--- Records supplied Enclosed Below ---
(** * triangle.c: a shallow embedding of the Raspberry Pi GLES2 triangle demo

    The program is a straight line of calls into the EGL, dispmanx and
    OpenGL ES libraries followed by an endless frame loop.  Everything
    the program can observe of those libraries is the value a call
    returns (and what it writes through its out-pointers); everything
    the libraries observe of the program is the sequence of calls it
    makes.  The embedding therefore runs the code of [triangle.c]
    against an oracle that answers each call, and records the calls in
    the order they are made. *)

From Stdlib Require Import ZArith List Bool String Ascii Lia.
From Stdlib Require Import Floats.PrimFloat Floats.FloatOps Floats.SpecFloat
  Floats.FloatAxioms.
From Stdlib Require Import Numbers.Cyclic.Int63.Uint63.
Import ListNotations.
Open Scope Z_scope.

(** ** Machine integers *)

Module CInt.

(** [uint32_t], [GLuint], handles and the 32-bit pointers of the target. *)
Definition u32 (z : Z) : Z := z mod 2 ^ 32.

(** [int32_t], [GLint], [EGLint], [int]: two's complement wrap-around. *)
Definition s32 (z : Z) : Z := (z + 2 ^ 31) mod 2 ^ 32 - 2 ^ 31.

(** [long] is [bits] wide; the VideoCore userland the program links
    against ([bcm_host.h]) is an ILP32 ABI, see [LONG_BITS]. *)
Definition swrap (bits : Z) (z : Z) : Z :=
  (z + 2 ^ (bits - 1)) mod 2 ^ bits - 2 ^ (bits - 1).

Definition LONG_BITS : Z := 32.
Definition LONG_MIN : Z := - 2 ^ (LONG_BITS - 1).
Definition LONG_MAX : Z := 2 ^ (LONG_BITS - 1) - 1.
Definition slong (z : Z) : Z := swrap LONG_BITS z.

(** Conversion [long -> double]; exact for every 32-bit value. *)
Definition double_of_long (z : Z) : float :=
  if z <? 0 then PrimFloat.opp (PrimFloat.of_uint63 (Uint63.of_Z (- z)))
  else PrimFloat.of_uint63 (Uint63.of_Z z).

(** Truncation of a double towards zero, [None] for NaN and infinities. *)
Definition trunc_double (f : float) : option Z :=
  match Prim2SF f with
  | S754_zero _ => Some 0
  | S754_finite s m e =>
      let a := match e with
               | Z0 => Zpos m
               | Zpos p => Zpos m * 2 ^ Zpos p
               | Zneg p => Zpos m / 2 ^ Zpos p
               end in
      Some (if s then - a else a)
  | S754_infinity _ | S754_nan => None
  end.

(** Conversion [double -> long] at a call whose parameter is [long].
    In range it truncates.  Out of range ISO C leaves it undefined; the
    model takes what the ARM VFP conversion does there: it saturates,
    and NaN becomes 0. *)
Definition long_of_double (f : float) : Z :=
  match Prim2SF f with
  | S754_nan => 0
  | S754_infinity s => if s then LONG_MIN else LONG_MAX
  | _ => match trunc_double f with
         | Some z => Z.max LONG_MIN (Z.min LONG_MAX z)
         | None => 0
         end
  end.

End CInt.
Import CInt.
--- End of Enclosed Records supplied ---
Problem to work on :: In how many lines of the data above does the word "Import" occur? Only the number is wanted.

Problem solution :: 5